### [What you need to do]
In the records that follow, the lines from the one containing "wa_sp a ++ write_form" to the one containing "forallb is_ws (wa_sp", inclusive, are to be given again exactly.

### [Material provided]

Lemma clone_headers_hooks_witness :
  hook sample_msg HDR_TO_T = Some 0%nat ∧
  ∃ m', clone_headers true sample_msg sample_msg = Some (0, m') ∧ hf_type <$> headers m' = hf_type <$> headers sample_msg ∧
    (∀ ty, clone_kind ty = Some HkSibling → hook m' ty = hook sample_msg ty ∧ chain_ok (headers m') ty) ∧
    (∀ ty, clone_kind ty = Some HkFirst →
       hook sample_msg ty = head (type_idx (headers sample_msg) ty) ∧ hook m' ty = last (type_idx (headers sample_msg) ty)).
Proof.
  split; [by vm_compute|]. apply (@clone_headers_hooks line_parsers true).
  - destruct (@parse_calls_linked line_parsers line_parsers_ok (mem_of 1000 sample)
      (fresh_msg 1000 (1000 + Z.of_nat (length sample))) [([], HDR_T2F HDR_EOH_T, false)] true sample_bytes) as (m & Hm & Hl);
      [apply fresh_linked|].
    unfold sample_msg. by rewrite Hm.
  - intros E. apply (f_equal length) in E. vm_compute in E. done.
Defined.

(** ** Failed calls *)

(** What a field says, without its sibling. *)
Definition hdr_key `{body_parsers} (hf : hdr_field) : hdr_types_t * (Z * Z) * (Z * Z) * Z :=
  (hf_type hf, hf_name hf, hf_body hf, hf_len hf).

Section failed.
Context `{body_parsers_ok} (mem : Z → byte).

Lemma get_hdr_field_allocs buf end_ wk r al : get_hdr_field_aux mem [] buf end_ wk = (r, al) → al = [].
Proof.
  pose proof (λ p, parse_via_allocs mem p end_) as Hv. pose proof (λ p, parse_to_allocs mem p end_) as Ht.
  unfold get_hdr_field_aux, body_parse, pkg_alloc.
  repeat case_match; simplify_eq/=; intros; simplify_eq/=; try done;
    first [specialize (Hv (eat_lws_end mem tmp end_)) | idtac]; specialize (Ht (eat_lws_end mem tmp end_));
    repeat match goal with E : _ = (_, _) |- _ => rewrite E in *; clear E end; done.
Qed.

Lemma log2_below a n : 0 < n → 0 <= a < 2 ^ n → Z.log2 a < n.
Proof. intros Hn Ha. destruct (decide (a = 0)) as [->|]; [done|]. apply Z.log2_lt_pow2; lia. Qed.

Lemma lor_below a b n : 0 < n → 0 <= a < 2 ^ n → 0 <= b < 2 ^ n → 0 <= Z.lor a b < 2 ^ n.
Proof.
  intros Hn Ha Hb. assert (0 <= Z.lor a b) by (apply Z.lor_nonneg; lia). split; [done|].
  destruct (decide (Z.lor a b = 0)) as [E|]; [rewrite E; lia|]. apply Z.log2_lt_pow2; [lia|].
  rewrite Z.log2_lor by lia. apply Z.max_lub_lt; by apply log2_below.
Qed.

Lemma flag_below ty : hdr_kind ty = Some HkSibling ∨ hdr_kind ty = Some HkFirst ∨ ty = HDR_VIA2_T → 0 <= HDR_T2F ty < 2 ^ 57.
Proof. destruct ty; intros Hk; try (by vm_compute); destruct Hk as [?|[?|?]]; done. Qed.

(** Linking a field keeps what is read of the others. *)
Lemma add_hdr_fmap {A} (g : hdr_field → A) m hf m' : (∀ x i, g (set_sibling x i) = g x) → add_hdr m hf = Some m' →
  g <$> headers m' = (g <$> headers m) ++ [g hf].
Proof.
  intros Hg. assert (Halter : ∀ (l : list hdr_field) (i j : nat), g <$> alter (λ x, set_sibling x i) j l = g <$> l).
  { intros l i j. apply list_eq. intros k. rewrite !list_lookup_fmap. destruct (decide (k = j)) as [->|];
      [rewrite list_lookup_alter_eq; destruct (l !! j); cbn; by rewrite ?Hg|by rewrite list_lookup_alter_ne]. }
  unfold add_hdr, link_hdr. destruct (hdr_kind (hf_type hf)) as [[]|]; [| | |done]; cbn [mbind option_bind]; intros [= <-].
  - assert (Hvias : ∀ m2, headers (link_vias m2 hf (length (headers m))) = headers m2) by (intros m2; unfold link_vias; by repeat case_match).
    destruct (decide _); cbn [headers with_headers]; rewrite ?Hvias, fmap_app; cbn [headers add_flag with_flag]; f_equal;
      unfold link_sibling_hdr; (destruct (hook m (hf_type hf)); cbn; [by rewrite Halter|done]).
  - cbn [headers with_headers add_flag with_flag]. rewrite fmap_app. by destruct (hook m (hf_type hf)).
  - cbn [headers with_headers]. by rewrite fmap_app.
Qed.

(** Adding a field, as far as the list and the flags are concerned. *)
Lemma add_hdr_keys m hf m' : add_hdr m hf = Some m' →
  hdr_key <$> headers m' = (hdr_key <$> headers m) ++ [hdr_key hf] ∧
  (0 <= parsed_flag m < 2 ^ 57 → 0 <= parsed_flag m' < 2 ^ 57).
Proof.
  intros Ha. split; [by apply add_hdr_fmap|]. intros Hb.
  assert (Hor : ∀ x ty, hdr_kind ty = Some HkSibling ∨ hdr_kind ty = Some HkFirst ∨ ty = HDR_VIA2_T → 0 <= x < 2 ^ 57 → 0 <= Z.lor x (HDR_T2F ty) < 2 ^ 57).
  { intros x ty Hty Hx. apply lor_below; [done|done|by apply flag_below]. }
  unfold add_hdr, link_hdr in Ha. destruct (hdr_kind (hf_type hf)) as [[]|] eqn:Hk; [| | |done]; cbn [mbind option_bind] in Ha; injection Ha as <-.
  - assert (Hlink : 0 <= parsed_flag (add_flag (link_sibling_hdr m (hf_type hf) (length (headers m))) (hf_type hf)) < 2 ^ 57).
    { apply Hor; [by left|]. unfold link_sibling_hdr. by destruct (hook m (hf_type hf)). }
    destruct (decide _); cbn [parsed_flag with_headers]; [|done]. unfold link_vias.
    repeat case_match; try done; cbn [parsed_flag add_flag with_flag with_vias with_hook] in *; apply Hor; auto.
  - apply Hor; [by right; left|]. by destruct (hook m (hf_type hf)).
  - done.
Qed.

Lemma add_hdr_none m m' hf : add_hdr m hf = None → add_hdr m' hf = None.
Proof. unfold add_hdr, link_hdr. by destruct (hdr_kind (hf_type hf)) as [[]|]. Qed.

(** The flag of the end of the headers is not set by any field. *)
Lemma unsatisfied_eoh f : 0 <= f < 2 ^ 57 → negb (Z.land (HDR_T2F HDR_EOH_T) f =? HDR_T2F HDR_EOH_T) = true.
Proof.
  intros Hf. apply negb_true_iff, Z.eqb_neq. intros E.
  assert (Hb : Z.testbit (Z.land (HDR_T2F HDR_EOH_T) f) 63 = true) by (rewrite E; done).
  rewrite Z.land_spec in Hb. apply andb_prop in Hb as [_ Hb].
  rewrite Z.bits_above_log2 in Hb; [done|lia|]. pose proof (log2_below f 57 ltac:(lia) Hf). lia.
Qed.

(** A call for all the headers that fails reads the same fields from any message. *)
Lemma ph_loop_fields n : ∀ m tmp wk m1 al1, 0 <= parsed_flag m < 2 ^ 57 →
  ph_loop mem n [] m tmp (HDR_T2F HDR_EOH_T) wk = PhError m1 al1 →
  ∃ fs, ∀ m', msg_end m' = msg_end m → 0 <= parsed_flag m' < 2 ^ 57 →
    ∃ m1', ph_loop mem n [] m' tmp (HDR_T2F HDR_EOH_T) wk = PhError m1' [] ∧
      hdr_key <$> headers m1' = (hdr_key <$> headers m') ++ fs ∧
      unparsed m1' = unparsed m' ∧ msg_end m1' = msg_end m' ∧ 0 <= parsed_flag m1' < 2 ^ 57.
Proof.
  pose proof unsatisfied_eoh as Hun.
  induction n as [|n IH]; intros m tmp wk m1 al1 Hf; cbn [ph_loop]; rewrite Hun, andb_true_r by done;
    (destruct (tmp <? msg_end m) eqn:Ht; [|done]); [done|]. cbn [pkg_alloc].
  destruct (get_hdr_field_aux mem [] tmp (msg_end m) wk) as [[| |hf rest] al2] eqn:Hg; [| done |];
    apply get_hdr_field_allocs in Hg as Hal; subst al2.
  - intros _. exists []. intros m' He Hf'. exists m'. rewrite He, Ht, Hun, Hg, app_nil_r by done. done.
  - destruct (add_hdr m hf) as [m2|] eqn:Ha.
    + destruct (add_hdr_frame m hf m2 Ha) as (He2 & _ & _). destruct (add_hdr_keys m hf m2 Ha) as [_ Hf2].
      intros Hrun. apply IH in Hrun as [fs Hfs]; [|by apply Hf2]. exists (hdr_key hf :: fs). intros m' He Hf'.
      rewrite He, Ht, Hun, Hg by done. cbn [andb].
      destruct (add_hdr m' hf) as [m2'|] eqn:Ha'; [|by rewrite (add_hdr_none _ m _ Ha') in Ha].
      destruct (add_hdr_frame m' hf m2' Ha') as (He2' & Hu2' & _). destruct (add_hdr_keys m' hf m2' Ha') as [Hk2' Hf2'].
      destruct (Hfs m2') as (m1' & Hrun' & Hk & Hu & He1 & Hb); [congruence|by apply Hf2'|].
      exists m1'. split; [done|]. split; [rewrite Hk, Hk2', <- app_assoc; done|]. split; [congruence|]. split; [congruence|done].
    + intros _. exists []. intros m' He Hf'. exists m'. rewrite He, Ht, Hun, Hg, (add_hdr_none _ m' _ Ha), app_nil_r by done. done.
Qed.
End failed.

(** C40. A call for all the header fields that fails, because one is malformed, leaves the ones
    before it in the message but not the place it has reached: the next such call fails
    again and adds the same fields to the list a second time. *)
Theorem failed_parse_relinks `{body_parsers_ok} mem m m1 al1 wk : 0 <= parsed_flag m < 2 ^ 57 →
  parse_headers_aux mem [] m (HDR_T2F HDR_EOH_T) false wk = Some (-1, m1, al1) →
  ∃ fs m2 al2, hdr_key <$> headers m1 = (hdr_key <$> headers m) ++ fs ∧
    parse_headers_aux mem [] m1 (HDR_T2F HDR_EOH_T) false wk = Some (-1, m2, al2) ∧
    hdr_key <$> headers m2 = (hdr_key <$> headers m) ++ fs ++ fs.
Proof.
  intros Hf. unfold parse_headers_aux.
  destruct (ph_loop mem (dist (unparsed m) (msg_end m)) [] m (unparsed m) (HDR_T2F HDR_EOH_T) wk) as [|m0 al0|] eqn:Hl; [done| |done].
  intros [= <- <-]. destruct (ph_loop_fields mem _ _ _ _ _ _ Hf Hl) as [fs Hfs].
  destruct (Hfs m eq_refl Hf) as (m1' & Hl' & Hk & Hu & He & Hb). rewrite Hl in Hl'. injection Hl' as -> ->.
  destruct (Hfs m1' He Hb) as (m2 & Hl2 & Hk2 & _). exists fs, m2, []. split; [done|].
  rewrite Hu, He, Hl2. split; [done|]. by rewrite Hk2, Hk, <- app_assoc.
Qed.

(** A message whose second field has no colon. *)
Definition broken : bytes := bs "Via: SIP/2.0/UDP a" ++ [13; 10] ++ bs "To: b" ++ [13; 10] ++ bs "no header" ++ [13; 10; 13; 10].
Definition broken_run (m : @sip_msg line_parsers) :=
  @parse_headers_aux line_parsers (mem_of 500 broken) [] m (HDR_T2F HDR_EOH_T) false true.
Definition broken_msg : @sip_msg line_parsers := @fresh_msg line_parsers 500 (500 + Z.of_nat (length broken)).
Definition broken_once : @sip_msg line_parsers :=
  match broken_run broken_msg with Some (_, m, _) => m | None => broken_msg end.

Lemma failed_parse_relinks_witness :
  hf_type <$> headers broken_once = [HDR_VIA_T; HDR_TO_T] ∧
  ∃ fs m2 al2, hdr_key <$> headers broken_once = (hdr_key <$> headers broken_msg) ++ fs ∧
    broken_run broken_once = Some (-1, m2, al2) ∧ hdr_key <$> headers m2 = (hdr_key <$> headers broken_msg) ++ fs ++ fs.
Proof.
  split; [by vm_compute|]. apply (@failed_parse_relinks line_parsers line_parsers_ok (mem_of 500 broken) broken_msg broken_once []).
  - done.
  - unfold broken_once. fold (broken_run broken_msg). by vm_compute.
Defined.

(** The second call takes the only Via for the second one too. *)
Example broken_via2 :
  (λ x, via2 x.1.2) <$> broken_run broken_msg = Some None ∧
  (λ x, via2 x.1.2) <$> broken_run broken_once = Some (Some tt).
Proof. by vm_compute. Qed.


(** ** Names *)

Definition name_text : bytes := bs "CONTENT-length  : 12" ++ [13; 10].

Lemma parse_hname2_correct_witness :
  hdr_type_of (bs "CONTENT-length") [32; 32] = HDR_CONTENTLENGTH_T ∧
  ∃ p, parse_hname2 (mem_of 40 name_text) 40 (40 + Z.of_nat (length name_text)) =
         HnOk (hdr_type_of (bs "CONTENT-length") [32; 32]) 14 p ∧
       after_colon (mem_of 40 name_text) 40 (bs "CONTENT-length") [32; 32] p.
Proof.
  split; [by vm_compute|].
  refine (proj1 (parse_hname2_correct (mem_of 40 name_text) 40 (40 + Z.of_nat (length name_text)) (bs "CONTENT-length") [32; 32]
    _ _ _ _ _ _)).
  - by apply mem_of_range.
  - by vm_compute.
  - by vm_compute.
  - intros i c Hi. apply mem_of_text. change name_text with ((bs "CONTENT-length" ++ [32; 32] ++ [58]) ++ bs " 12" ++ [13; 10]).
    by apply lookup_app_l_Some.
  - by vm_compute.
  - by vm_compute.
Defined.

(** The names of RFC 3261 that are not recognised: Accept-Disposition, whose second word
    has a wrong constant, and the names compared together with the next character, such
    as Via, when that is a tab; the or with 0x20 also makes a carriage return a dash. *)
Definition type_of_text (s : bytes) : option hdr_types_t :=
  match parse_hname2 (mem_of 0 s) 0 (Z.of_nat (length s)) with HnOk ty _ _ => Some ty | HnError _ => None end.

Example names_not_recognised :
  type_of_text (bs "Accept-Disposition: x") = Some HDR_OTHER_T ∧
  type_of_text (bs "AcceptADisposition: x") = Some HDR_ACCEPTDISPOSITION_T ∧
  type_of_text (bs "Via : x") = Some HDR_VIA_T ∧ type_of_text (bs "Via" ++ [9] ++ bs ": x") = Some HDR_OTHER_T ∧
  type_of_text (bs "v" ++ [9] ++ bs ": x") = Some HDR_VIA_T ∧ type_of_text (bs "t" ++ [9] ++ bs ": x") = Some HDR_OTHER_T ∧
  type_of_text (bs "Max" ++ [13] ++ bs "Forwards: 70") = Some HDR_MAXFORWARDS_T.
Proof. by vm_compute. Qed.
(* ===== verification/ToRoundtrip.v ===== *)
(** * ToRoundtrip: written addresses are read back (parser/parse_to.c)

    Addresses with a bare or an enclosed URI, a quoted display name or one of several words,
    and parameters without a value, with a token or with a quoted string, written with blanks
    where the grammar allows them and separated by commas, are read back by [_parse_to]. *)

From stdpp Require Import prelude list strings.
From Stdlib Require Import ZArith Lia Ascii.
From S2P Require Import Prelude CString UriParser HdrNames HdrNamesSpec HdrBodies ToParser ScanRuns MsgHeadersProps.

(** ** Addresses as text *)

(** The characters of a URI or of the words of a display name, those of the names and values
    of parameters, and quoted strings, in which a backslash quotes the next character. *)
Definition special (c : byte) : bool := is_ws c || is_eol c || (c =? 0) || (c =? chr "\") || (c =? 34).
Definition bare (c : byte) : bool :=
  negb (special c || (c =? chr ",") || (c =? chr ";") || (c =? chr "<") || (c =? chr ">")).
Definition enclosed (c : byte) : bool := negb (special c || (c =? chr "<") || (c =? chr ">")).
Definition word (c : byte) : bool := negb (special c || (c =? chr ",") || (c =? chr ";") || (c =? chr "=")).
Fixpoint quoted (s : bytes) : bool :=
  match s with
  | [] => true
  | c :: t =>
      if c =? chr "\" then match t with [] => false | d :: u => negb (is_eol d) && quoted u end
      else negb (is_eol c || (c =? 0) || (c =? 34)) && quoted t
  end.

(** A parameter: blanks, name, value with the blanks around "=", blanks. *)
Inductive wvalue := WToken (sp1 sp2 v : bytes) | WQuoted (sp1 sp2 v : bytes).
Record wparam := WParam { wp_sp : bytes; wp_name : bytes; wp_val : option wvalue; wp_end : bytes }.

Inductive wdisplay := WNone | WString (s sp : bytes) | WTokens (s sp : bytes).
Inductive wform := WBare (u : bytes) | WAngle (d : wdisplay) (u : bytes).
Record waddr := WAddr { wa_sp : bytes; wa_form : wform; wa_end : bytes; wa_params : list wparam }.

Definition write_value (o : option wvalue) : bytes :=
  match o with
  | None => []
  | Some (WToken sp1 sp2 v) => sp1 ++ chr "=" :: sp2 ++ v
  | Some (WQuoted sp1 sp2 v) => sp1 ++ chr "=" :: sp2 ++ 34 :: v ++ [34]
  end.
Definition write_param (w : wparam) : bytes :=
  chr ";" :: wp_sp w ++ wp_name w ++ write_value (wp_val w) ++ wp_end w.
Definition write_display (d : wdisplay) : bytes :=
  match d with WNone => [] | WString s sp => 34 :: s ++ 34 :: sp | WTokens s sp => s ++ sp end.
Definition write_form (f : wform) : bytes :=
  match f with WBare u => u | WAngle d u => write_display d ++ chr "<" :: u ++ [chr ">"] end.
Definition write_addr (a : waddr) : bytes :=
  wa_sp a ++ write_form (wa_form a) ++ wa_end a ++ (wa_params a ≫= write_param).
Fixpoint write_addrs (l : list waddr) : bytes :=
  match l with [] => [] | [a] => write_addr a | a :: l => write_addr a ++ chr "," :: write_addrs l end.

(** What is written correctly. *)
Definition filled (ok : byte → bool) (s : bytes) : bool := negb (bool_decide (s = [])) && forallb ok s.
Definition is_tag (name : bytes) : bool := bool_decide ((tolower <$> name) = bs "tag").
Definition tag_prefix (name : bytes) : bool :=
  bool_decide ((tolower <$> name) = bs "t") || bool_decide ((tolower <$> name) = bs "ta") || is_tag name.

Definition param_wf (w : wparam) : bool :=
  forallb is_ws (wp_sp w) && filled word (wp_name w) && forallb is_ws (wp_end w) &&
  match wp_val w with
  | None => negb (tag_prefix (wp_name w))
  | Some (WToken sp1 sp2 v) => forallb is_ws sp1 && forallb is_ws sp2 && filled word v
  | Some (WQuoted sp1 sp2 v) => forallb is_ws sp1 && forallb is_ws sp2 && quoted v
  end.
Definition display_wf (d : wdisplay) : bool :=
  match d with
  | WNone => true
  | WString s sp => quoted s && forallb is_ws sp
  | WTokens s sp =>
      forallb (λ c, bare c || is_ws c) s && forallb is_ws sp &&
      match head s, last s with Some a, Some b => bare a && bare b | _, _ => false end
  end.
Definition form_wf (f : wform) : bool :=
  match f with
  | WBare u => filled bare u
  | WAngle d u => display_wf d && match u with [] => false | c :: t => bare c && forallb enclosed t end
  end.
Definition addr_wf (a : waddr) : bool :=
  forallb is_ws (wa_sp a) && form_wf (wa_form a) && forallb is_ws (wa_end a) &&
  match wa_form a with WBare _ => bool_decide (wa_end a = []) | _ => true end && forallb param_wf (wa_params a).

(** ** What is read *)

Record view := View {
  v_error : bool; v_display : bytes; v_uri : bytes; v_tag : bytes; v_params : list (bool * bytes * bytes) }.

Definition param_view (mem : Z → byte) (t : to_param) : bool * bytes * bytes :=
  (tp_tag t, to_text mem (tp_name t), to_text mem (tp_value t)).
Definition addr_view (mem : Z → byte) (b : to_body) : view :=
  View (tb_error b) (to_text mem (tb_display b)) (to_text mem (tb_uri b)) (to_text mem (tb_tag_value b))
    (param_view mem <$> tb_params b).

Definition wp_view (w : wparam) : bool * bytes * bytes :=
  (is_tag (wp_name w), wp_name w, match wp_val w with Some (WToken _ _ v | WQuoted _ _ v) => v | None => [] end).
Definition add_view (v : view) (e : bool * bytes * bytes) : view :=
  View (v_error v) (v_display v) (v_uri v) (if e.1.1 then e.2 else v_tag v) (v_params v ++ [e]).
Definition form_view (f : wform) : view :=
  match f with
  | WBare u => View false [] u [] []
  | WAngle d u => View false (match d with WNone => [] | WString s _ => 34 :: s ++ [34] | WTokens s _ => s end) u [] []
  end.
(** The parameters in order; the tag is the last parameter of that name. *)
Definition wa_view (a : waddr) : view := foldl add_view (form_view (wa_form a)) (wp_view <$> wa_params a).

(** A character that cannot continue the header. *)
Definition to_next (c : byte) : bool := negb (is_ws c || (c =? 0) || (c =? chr "\") || (c =? chr ",")).

(** ** Parameters *)

(** The status inside a name, letter by letter. *)
Definition to_first (c : byte) : to_status := if tolower c =? chr "t" then TAG1 else PARA_NAME.
Definition to_after (q : to_status) (c : byte) : to_status :=
  match q with
  | TAG1 => if tolower c =? chr "a" then TAG2 else PARA_NAME
  | TAG2 => if tolower c =? chr "g" then TAG3 else PARA_NAME
  | _ => PARA_NAME
  end.
Definition name_status (name : bytes) : to_status :=
  match name with [] => S_PARA_NAME | c :: t => foldl to_after (to_first c) t end.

### [Finished exercise]
  wa_sp a ++ write_form (wa_form a) ++ wa_end a ++ (wa_params a ≫= write_param).
Fixpoint write_addrs (l : list waddr) : bytes :=
  match l with [] => [] | [a] => write_addr a | a :: l => write_addr a ++ chr "," :: write_addrs l end.

(** What is written correctly. *)
Definition filled (ok : byte → bool) (s : bytes) : bool := negb (bool_decide (s = [])) && forallb ok s.
Definition is_tag (name : bytes) : bool := bool_decide ((tolower <$> name) = bs "tag").
Definition tag_prefix (name : bytes) : bool :=
  bool_decide ((tolower <$> name) = bs "t") || bool_decide ((tolower <$> name) = bs "ta") || is_tag name.

Definition param_wf (w : wparam) : bool :=
  forallb is_ws (wp_sp w) && filled word (wp_name w) && forallb is_ws (wp_end w) &&
  match wp_val w with
  | None => negb (tag_prefix (wp_name w))
  | Some (WToken sp1 sp2 v) => forallb is_ws sp1 && forallb is_ws sp2 && filled word v
  | Some (WQuoted sp1 sp2 v) => forallb is_ws sp1 && forallb is_ws sp2 && quoted v
  end.
Definition display_wf (d : wdisplay) : bool :=
  match d with
  | WNone => true
  | WString s sp => quoted s && forallb is_ws sp
  | WTokens s sp =>
      forallb (λ c, bare c || is_ws c) s && forallb is_ws sp &&
      match head s, last s with Some a, Some b => bare a && bare b | _, _ => false end
  end.
Definition form_wf (f : wform) : bool :=
  match f with
  | WBare u => filled bare u
  | WAngle d u => display_wf d && match u with [] => false | c :: t => bare c && forallb enclosed t end
  end.
Definition addr_wf (a : waddr) : bool :=
  forallb is_ws (wa_sp a) && form_wf (wa_form a) && forallb is_ws (wa_end a) &&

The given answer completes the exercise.